**EXERCISE OBJECTIVE:** Transcribe word for word the lines below from the line with "match peek_char st with" through the line with "skip_line_comment rest l' col'", ends included.

**PROVIDED ENTRIES:**
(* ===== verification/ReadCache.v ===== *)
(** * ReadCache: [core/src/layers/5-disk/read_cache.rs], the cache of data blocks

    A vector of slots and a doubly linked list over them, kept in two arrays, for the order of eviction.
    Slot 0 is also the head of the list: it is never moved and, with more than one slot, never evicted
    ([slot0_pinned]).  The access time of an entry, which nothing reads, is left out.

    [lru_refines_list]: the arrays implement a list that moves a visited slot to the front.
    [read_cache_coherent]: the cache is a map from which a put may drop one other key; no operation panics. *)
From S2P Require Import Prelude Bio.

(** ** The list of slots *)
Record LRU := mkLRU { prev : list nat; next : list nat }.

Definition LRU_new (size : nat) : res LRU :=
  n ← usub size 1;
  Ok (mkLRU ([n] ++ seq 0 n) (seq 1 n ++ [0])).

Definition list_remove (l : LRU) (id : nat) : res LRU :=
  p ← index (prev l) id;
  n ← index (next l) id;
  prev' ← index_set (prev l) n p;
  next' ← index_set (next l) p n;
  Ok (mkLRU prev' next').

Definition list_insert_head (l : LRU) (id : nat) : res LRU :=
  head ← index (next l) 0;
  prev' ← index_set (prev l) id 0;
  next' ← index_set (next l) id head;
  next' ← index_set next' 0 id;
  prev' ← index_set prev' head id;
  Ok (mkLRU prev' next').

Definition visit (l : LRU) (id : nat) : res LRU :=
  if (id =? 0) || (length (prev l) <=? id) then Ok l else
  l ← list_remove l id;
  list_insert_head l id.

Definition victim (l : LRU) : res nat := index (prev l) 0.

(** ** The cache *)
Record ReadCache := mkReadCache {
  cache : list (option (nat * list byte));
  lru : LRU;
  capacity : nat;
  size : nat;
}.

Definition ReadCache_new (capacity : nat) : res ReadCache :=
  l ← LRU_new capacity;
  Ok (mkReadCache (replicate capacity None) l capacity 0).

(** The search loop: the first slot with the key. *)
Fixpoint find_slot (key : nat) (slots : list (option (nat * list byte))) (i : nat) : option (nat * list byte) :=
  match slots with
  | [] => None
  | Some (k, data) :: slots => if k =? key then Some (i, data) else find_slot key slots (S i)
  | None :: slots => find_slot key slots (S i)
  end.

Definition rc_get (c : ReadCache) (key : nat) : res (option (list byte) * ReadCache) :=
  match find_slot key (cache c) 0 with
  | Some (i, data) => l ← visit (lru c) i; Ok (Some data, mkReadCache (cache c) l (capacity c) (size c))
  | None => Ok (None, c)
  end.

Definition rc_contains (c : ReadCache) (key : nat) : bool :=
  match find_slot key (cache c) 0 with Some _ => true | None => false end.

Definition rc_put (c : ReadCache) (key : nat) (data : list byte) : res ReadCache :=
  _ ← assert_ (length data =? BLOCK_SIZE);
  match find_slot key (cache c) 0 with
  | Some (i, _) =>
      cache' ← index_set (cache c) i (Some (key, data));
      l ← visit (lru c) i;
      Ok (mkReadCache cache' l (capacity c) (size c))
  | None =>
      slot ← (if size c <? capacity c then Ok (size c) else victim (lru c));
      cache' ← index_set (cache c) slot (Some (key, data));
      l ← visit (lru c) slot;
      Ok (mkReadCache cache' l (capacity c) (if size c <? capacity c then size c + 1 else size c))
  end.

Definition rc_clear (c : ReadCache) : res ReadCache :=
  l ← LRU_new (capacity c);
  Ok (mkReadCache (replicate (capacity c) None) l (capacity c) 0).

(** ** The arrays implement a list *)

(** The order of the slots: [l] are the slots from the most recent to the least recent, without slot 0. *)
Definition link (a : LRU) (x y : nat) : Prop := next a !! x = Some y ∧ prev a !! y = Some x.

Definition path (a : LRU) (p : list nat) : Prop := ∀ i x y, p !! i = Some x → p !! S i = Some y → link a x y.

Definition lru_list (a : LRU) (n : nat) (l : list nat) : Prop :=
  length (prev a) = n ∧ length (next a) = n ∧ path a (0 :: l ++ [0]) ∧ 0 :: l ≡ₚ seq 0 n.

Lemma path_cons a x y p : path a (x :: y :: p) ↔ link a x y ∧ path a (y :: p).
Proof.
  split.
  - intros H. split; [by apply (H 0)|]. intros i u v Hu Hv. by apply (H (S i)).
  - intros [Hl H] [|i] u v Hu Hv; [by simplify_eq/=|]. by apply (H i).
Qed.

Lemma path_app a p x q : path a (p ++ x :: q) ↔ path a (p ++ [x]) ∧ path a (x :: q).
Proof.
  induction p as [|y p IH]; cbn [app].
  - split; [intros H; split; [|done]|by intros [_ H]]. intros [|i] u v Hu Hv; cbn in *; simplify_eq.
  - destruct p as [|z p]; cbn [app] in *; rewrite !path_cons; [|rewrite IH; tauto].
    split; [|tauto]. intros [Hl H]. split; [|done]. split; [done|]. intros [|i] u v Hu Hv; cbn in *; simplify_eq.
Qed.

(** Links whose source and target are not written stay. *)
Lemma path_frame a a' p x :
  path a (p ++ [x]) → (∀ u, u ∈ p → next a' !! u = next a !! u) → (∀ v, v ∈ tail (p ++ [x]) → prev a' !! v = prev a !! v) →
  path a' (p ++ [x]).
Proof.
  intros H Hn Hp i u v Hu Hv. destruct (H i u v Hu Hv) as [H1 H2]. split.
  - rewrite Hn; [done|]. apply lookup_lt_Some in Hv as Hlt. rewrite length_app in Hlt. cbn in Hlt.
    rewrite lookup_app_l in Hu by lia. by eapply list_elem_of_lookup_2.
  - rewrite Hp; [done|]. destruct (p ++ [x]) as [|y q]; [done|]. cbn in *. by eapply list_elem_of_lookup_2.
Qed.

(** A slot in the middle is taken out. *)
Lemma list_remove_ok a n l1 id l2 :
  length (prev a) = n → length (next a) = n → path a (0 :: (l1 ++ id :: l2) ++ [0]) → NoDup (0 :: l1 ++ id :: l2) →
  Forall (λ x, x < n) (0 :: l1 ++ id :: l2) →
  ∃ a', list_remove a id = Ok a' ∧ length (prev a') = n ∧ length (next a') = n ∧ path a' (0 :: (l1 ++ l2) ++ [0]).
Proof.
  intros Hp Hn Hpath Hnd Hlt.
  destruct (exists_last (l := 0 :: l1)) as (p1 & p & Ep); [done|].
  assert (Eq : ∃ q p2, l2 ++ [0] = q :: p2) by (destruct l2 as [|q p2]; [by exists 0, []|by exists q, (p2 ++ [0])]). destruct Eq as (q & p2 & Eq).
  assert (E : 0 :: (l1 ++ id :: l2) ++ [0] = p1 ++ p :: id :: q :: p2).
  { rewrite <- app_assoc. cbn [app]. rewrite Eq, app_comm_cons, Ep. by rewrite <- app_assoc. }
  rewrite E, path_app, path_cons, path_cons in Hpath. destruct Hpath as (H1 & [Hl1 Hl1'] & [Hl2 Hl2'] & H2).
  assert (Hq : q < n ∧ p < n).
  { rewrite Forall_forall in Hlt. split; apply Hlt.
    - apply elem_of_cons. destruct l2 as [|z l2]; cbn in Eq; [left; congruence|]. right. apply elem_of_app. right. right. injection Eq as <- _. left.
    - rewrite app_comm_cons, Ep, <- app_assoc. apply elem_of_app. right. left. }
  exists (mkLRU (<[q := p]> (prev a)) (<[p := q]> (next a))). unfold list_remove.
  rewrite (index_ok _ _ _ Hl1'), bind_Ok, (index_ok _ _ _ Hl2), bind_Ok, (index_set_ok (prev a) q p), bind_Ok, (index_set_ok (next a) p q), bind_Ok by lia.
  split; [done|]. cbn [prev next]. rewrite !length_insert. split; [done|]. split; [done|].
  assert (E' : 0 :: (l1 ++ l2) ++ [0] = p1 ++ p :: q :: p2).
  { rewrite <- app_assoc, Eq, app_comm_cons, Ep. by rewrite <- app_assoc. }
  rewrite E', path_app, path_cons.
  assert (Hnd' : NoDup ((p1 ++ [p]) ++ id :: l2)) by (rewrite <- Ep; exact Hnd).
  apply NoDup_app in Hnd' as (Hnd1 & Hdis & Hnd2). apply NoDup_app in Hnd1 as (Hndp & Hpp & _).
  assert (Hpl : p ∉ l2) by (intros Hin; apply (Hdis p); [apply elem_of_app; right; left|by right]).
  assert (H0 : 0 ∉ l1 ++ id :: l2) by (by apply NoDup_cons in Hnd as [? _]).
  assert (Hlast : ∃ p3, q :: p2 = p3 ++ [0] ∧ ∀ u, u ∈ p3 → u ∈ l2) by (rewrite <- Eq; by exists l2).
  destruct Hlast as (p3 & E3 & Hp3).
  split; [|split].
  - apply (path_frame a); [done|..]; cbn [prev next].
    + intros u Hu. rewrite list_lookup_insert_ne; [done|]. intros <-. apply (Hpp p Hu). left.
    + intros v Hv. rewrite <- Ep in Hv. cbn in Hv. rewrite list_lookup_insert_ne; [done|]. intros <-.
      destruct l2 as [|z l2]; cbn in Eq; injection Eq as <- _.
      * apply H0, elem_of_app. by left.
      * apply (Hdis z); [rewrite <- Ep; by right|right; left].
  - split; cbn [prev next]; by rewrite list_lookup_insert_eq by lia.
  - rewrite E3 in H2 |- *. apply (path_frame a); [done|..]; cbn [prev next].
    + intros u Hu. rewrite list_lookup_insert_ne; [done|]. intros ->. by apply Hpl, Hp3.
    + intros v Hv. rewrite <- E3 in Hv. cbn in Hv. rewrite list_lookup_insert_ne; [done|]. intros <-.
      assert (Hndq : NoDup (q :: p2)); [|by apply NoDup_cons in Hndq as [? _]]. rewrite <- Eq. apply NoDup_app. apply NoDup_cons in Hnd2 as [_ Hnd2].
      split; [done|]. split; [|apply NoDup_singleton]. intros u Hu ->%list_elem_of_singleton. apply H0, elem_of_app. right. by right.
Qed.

...

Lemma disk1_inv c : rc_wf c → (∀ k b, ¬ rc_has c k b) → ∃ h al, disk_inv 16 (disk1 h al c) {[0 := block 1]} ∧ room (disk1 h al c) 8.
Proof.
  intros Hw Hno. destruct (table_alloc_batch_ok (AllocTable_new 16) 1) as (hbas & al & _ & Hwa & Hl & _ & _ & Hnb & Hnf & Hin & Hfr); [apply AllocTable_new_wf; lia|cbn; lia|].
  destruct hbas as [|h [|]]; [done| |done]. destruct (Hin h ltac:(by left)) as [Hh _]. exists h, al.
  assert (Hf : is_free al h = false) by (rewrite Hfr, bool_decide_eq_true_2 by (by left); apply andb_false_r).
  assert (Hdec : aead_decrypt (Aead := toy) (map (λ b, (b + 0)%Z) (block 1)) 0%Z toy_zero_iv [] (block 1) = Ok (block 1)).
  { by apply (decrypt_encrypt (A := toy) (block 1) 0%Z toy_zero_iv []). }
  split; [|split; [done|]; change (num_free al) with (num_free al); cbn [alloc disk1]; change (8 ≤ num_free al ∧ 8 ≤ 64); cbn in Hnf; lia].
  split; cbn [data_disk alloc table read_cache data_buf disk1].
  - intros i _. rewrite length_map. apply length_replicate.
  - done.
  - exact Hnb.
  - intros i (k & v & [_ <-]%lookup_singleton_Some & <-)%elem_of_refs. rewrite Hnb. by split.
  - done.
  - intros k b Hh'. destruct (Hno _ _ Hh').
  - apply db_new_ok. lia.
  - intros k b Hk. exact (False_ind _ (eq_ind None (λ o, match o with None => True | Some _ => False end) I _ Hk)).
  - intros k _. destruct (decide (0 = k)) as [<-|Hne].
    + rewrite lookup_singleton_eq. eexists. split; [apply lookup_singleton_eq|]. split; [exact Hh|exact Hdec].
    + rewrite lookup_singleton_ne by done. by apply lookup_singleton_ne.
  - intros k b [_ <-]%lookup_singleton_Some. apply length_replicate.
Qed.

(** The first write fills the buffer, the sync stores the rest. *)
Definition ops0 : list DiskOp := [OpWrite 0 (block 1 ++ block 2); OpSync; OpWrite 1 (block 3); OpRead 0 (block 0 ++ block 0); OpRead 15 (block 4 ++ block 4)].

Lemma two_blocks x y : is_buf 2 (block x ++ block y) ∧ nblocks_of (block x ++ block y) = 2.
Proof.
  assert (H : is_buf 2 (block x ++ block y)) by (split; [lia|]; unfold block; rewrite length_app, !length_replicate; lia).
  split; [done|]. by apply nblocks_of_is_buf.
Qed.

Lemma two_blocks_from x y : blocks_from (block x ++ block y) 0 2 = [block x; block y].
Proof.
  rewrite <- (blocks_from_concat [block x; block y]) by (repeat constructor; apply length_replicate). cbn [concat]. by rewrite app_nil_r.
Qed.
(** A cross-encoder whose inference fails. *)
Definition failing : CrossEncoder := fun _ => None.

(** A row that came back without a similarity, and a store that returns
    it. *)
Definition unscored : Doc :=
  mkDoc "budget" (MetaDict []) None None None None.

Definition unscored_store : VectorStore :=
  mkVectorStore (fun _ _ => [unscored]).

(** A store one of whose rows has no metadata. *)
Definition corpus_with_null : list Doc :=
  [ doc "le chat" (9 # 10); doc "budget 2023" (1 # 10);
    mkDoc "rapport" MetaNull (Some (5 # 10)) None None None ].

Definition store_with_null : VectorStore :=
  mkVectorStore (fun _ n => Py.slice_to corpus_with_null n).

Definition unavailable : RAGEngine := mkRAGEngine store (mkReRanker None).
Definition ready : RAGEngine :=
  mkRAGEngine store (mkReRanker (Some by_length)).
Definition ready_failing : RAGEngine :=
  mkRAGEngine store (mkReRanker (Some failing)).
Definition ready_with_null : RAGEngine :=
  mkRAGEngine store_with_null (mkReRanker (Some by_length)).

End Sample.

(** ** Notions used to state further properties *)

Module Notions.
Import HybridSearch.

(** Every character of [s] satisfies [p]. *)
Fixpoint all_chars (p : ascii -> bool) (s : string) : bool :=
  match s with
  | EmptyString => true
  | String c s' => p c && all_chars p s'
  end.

* * *

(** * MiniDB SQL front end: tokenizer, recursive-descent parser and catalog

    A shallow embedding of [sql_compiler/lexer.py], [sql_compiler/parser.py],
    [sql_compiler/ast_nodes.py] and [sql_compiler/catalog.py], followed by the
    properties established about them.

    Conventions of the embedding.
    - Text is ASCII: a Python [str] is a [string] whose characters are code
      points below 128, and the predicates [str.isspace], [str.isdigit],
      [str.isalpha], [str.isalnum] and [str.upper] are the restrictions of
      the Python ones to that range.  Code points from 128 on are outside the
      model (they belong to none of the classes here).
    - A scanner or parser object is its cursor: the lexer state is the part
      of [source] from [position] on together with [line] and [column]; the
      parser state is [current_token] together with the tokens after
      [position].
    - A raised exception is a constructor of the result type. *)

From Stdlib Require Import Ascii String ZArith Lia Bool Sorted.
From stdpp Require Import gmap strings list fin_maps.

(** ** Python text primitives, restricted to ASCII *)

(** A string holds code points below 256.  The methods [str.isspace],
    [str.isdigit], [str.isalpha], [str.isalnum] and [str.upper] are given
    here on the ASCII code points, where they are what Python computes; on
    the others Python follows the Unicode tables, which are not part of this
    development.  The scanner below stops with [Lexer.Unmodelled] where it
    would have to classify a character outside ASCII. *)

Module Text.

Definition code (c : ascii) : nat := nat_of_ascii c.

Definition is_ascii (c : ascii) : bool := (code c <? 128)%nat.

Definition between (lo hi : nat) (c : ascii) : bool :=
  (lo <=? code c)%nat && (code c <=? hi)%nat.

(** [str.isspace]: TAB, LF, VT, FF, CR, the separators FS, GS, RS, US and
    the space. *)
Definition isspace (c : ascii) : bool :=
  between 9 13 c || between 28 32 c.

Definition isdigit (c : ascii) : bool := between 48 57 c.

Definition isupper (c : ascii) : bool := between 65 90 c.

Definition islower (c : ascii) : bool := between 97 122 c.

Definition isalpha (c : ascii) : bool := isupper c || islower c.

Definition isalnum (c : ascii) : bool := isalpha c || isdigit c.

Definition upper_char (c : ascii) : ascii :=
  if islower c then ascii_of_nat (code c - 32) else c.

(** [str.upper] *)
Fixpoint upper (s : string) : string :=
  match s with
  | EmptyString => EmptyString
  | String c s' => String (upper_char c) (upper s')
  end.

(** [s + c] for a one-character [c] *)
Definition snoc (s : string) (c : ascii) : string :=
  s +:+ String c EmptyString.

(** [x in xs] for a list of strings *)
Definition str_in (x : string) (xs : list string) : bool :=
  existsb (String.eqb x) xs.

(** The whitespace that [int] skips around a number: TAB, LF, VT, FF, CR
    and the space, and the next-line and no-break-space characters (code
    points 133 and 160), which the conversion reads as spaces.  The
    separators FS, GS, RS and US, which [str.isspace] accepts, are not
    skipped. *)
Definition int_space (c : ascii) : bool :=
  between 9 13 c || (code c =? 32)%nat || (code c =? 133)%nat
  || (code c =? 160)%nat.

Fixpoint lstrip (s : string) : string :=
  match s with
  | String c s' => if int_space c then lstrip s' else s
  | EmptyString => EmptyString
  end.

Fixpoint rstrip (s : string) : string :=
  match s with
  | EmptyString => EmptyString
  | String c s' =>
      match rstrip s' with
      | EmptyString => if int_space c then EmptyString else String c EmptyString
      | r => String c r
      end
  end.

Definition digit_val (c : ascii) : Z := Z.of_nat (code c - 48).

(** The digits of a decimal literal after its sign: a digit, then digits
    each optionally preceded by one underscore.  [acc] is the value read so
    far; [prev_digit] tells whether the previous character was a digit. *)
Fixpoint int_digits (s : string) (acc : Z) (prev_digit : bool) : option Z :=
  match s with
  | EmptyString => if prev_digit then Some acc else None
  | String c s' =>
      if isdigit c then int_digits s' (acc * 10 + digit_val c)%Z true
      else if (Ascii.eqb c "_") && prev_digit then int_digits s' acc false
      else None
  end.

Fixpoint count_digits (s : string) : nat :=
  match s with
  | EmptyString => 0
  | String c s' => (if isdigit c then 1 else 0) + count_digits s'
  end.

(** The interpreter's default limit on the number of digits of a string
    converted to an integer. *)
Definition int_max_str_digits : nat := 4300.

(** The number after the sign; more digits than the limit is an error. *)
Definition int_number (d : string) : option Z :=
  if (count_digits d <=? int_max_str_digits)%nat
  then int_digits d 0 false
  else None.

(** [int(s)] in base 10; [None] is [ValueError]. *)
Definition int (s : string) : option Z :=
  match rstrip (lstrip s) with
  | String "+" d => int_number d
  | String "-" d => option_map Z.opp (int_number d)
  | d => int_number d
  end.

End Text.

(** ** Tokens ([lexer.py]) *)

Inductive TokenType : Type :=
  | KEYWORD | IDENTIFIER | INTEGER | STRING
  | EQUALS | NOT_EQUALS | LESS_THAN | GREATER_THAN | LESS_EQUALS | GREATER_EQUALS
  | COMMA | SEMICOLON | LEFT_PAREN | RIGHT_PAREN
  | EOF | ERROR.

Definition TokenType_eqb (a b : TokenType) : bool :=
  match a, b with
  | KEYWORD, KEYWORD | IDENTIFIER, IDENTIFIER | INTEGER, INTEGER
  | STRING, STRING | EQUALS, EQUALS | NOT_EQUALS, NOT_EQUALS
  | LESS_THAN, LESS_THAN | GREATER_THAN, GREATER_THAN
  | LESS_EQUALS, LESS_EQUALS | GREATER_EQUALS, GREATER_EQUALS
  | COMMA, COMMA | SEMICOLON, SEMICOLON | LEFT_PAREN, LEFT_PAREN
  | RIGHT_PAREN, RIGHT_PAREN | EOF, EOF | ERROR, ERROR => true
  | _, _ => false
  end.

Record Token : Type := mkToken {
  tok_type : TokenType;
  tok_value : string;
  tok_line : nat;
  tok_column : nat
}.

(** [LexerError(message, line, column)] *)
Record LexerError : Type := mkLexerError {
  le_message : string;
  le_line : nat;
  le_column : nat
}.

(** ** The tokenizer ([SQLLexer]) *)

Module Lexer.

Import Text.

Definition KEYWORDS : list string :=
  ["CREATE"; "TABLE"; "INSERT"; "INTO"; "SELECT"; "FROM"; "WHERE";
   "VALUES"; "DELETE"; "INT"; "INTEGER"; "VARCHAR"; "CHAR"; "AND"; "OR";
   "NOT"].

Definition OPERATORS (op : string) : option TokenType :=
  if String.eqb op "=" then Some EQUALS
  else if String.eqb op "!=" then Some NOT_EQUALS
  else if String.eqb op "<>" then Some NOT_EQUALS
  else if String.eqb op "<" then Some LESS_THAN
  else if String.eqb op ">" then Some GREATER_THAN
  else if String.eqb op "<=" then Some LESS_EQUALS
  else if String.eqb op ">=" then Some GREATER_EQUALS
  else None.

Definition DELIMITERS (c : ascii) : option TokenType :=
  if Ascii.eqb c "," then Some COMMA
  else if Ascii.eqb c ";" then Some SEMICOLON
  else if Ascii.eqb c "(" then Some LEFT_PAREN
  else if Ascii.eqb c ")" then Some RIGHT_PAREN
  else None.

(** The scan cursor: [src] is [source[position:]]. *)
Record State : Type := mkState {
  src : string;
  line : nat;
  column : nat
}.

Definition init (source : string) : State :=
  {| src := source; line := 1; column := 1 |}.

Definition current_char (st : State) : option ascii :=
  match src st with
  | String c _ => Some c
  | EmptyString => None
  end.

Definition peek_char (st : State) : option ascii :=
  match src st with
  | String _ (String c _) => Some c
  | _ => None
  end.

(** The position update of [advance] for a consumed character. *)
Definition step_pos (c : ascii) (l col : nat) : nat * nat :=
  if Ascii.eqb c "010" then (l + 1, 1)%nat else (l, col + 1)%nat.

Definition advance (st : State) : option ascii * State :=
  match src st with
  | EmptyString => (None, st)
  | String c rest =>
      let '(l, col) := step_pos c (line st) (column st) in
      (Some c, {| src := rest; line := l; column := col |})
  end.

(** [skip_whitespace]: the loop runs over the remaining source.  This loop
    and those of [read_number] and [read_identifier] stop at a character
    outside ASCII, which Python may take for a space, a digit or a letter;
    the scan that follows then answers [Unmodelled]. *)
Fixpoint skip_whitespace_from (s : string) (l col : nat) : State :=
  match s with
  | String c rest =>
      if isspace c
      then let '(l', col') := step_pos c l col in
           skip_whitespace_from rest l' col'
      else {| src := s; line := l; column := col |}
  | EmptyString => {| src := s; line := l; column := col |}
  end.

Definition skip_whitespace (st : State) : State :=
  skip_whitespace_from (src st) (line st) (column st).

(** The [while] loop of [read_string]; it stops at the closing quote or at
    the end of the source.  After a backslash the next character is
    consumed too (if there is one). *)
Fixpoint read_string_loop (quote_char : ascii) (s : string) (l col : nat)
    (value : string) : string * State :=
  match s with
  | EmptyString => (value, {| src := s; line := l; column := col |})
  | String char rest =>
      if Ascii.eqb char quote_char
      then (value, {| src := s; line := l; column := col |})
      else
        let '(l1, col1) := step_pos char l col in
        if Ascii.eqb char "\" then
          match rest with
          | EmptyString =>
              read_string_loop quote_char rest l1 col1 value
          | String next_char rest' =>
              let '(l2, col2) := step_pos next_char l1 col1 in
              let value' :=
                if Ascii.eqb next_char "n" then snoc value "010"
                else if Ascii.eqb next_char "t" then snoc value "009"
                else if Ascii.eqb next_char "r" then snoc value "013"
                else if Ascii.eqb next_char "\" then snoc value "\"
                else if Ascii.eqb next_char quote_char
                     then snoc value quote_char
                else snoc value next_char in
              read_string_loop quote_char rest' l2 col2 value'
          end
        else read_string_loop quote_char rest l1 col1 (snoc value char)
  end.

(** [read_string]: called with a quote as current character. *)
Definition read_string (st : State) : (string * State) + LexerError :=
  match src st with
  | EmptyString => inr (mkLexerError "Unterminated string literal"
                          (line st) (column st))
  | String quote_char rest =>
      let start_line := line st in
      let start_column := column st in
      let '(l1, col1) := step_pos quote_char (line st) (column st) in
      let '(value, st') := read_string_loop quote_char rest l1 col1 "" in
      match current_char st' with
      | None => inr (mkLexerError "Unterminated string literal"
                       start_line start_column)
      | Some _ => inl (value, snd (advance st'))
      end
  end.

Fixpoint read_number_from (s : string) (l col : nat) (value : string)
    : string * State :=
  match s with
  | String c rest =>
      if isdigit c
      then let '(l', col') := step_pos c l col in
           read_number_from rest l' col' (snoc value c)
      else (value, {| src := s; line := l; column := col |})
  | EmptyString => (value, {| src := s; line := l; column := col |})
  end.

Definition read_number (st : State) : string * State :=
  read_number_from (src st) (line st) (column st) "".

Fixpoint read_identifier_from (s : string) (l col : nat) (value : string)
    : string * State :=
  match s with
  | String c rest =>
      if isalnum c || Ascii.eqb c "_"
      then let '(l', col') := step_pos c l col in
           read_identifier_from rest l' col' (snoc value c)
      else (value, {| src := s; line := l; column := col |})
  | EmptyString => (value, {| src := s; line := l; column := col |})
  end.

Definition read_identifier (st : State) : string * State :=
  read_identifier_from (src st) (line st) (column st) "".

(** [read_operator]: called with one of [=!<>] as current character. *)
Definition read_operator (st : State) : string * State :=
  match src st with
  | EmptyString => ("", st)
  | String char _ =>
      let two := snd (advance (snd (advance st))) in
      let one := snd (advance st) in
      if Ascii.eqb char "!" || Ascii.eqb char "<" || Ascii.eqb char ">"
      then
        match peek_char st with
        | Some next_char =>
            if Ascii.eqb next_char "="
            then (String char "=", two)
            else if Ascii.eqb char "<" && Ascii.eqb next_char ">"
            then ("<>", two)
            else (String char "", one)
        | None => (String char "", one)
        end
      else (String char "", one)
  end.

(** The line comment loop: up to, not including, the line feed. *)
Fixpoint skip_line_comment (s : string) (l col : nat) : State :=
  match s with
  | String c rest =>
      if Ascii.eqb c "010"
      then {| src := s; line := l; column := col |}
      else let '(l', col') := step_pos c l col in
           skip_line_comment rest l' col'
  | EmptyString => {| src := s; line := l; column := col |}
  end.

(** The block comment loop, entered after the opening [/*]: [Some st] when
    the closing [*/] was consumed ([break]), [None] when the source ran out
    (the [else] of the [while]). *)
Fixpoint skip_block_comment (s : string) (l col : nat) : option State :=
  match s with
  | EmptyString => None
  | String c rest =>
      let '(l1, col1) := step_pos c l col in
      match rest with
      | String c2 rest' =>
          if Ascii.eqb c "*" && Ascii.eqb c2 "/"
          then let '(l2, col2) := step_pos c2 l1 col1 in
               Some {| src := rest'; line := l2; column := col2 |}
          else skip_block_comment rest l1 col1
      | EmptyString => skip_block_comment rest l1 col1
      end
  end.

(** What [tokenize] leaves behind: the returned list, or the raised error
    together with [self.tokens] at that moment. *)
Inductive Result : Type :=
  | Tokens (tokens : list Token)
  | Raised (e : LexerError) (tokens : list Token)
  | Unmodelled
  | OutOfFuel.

**REPLY TO THE TASK:**
        match peek_char st with
        | Some next_char =>
            if Ascii.eqb next_char "="
            then (String char "=", two)
            else if Ascii.eqb char "<" && Ascii.eqb next_char ">"
            then ("<>", two)
            else (String char "", one)
        | None => (String char "", one)
        end
      else (String char "", one)
  end.

(** The line comment loop: up to, not including, the line feed. *)
Fixpoint skip_line_comment (s : string) (l col : nat) : State :=
  match s with
  | String c rest =>
      if Ascii.eqb c "010"
      then {| src := s; line := l; column := col |}
      else let '(l', col') := step_pos c l col in
           skip_line_comment rest l' col'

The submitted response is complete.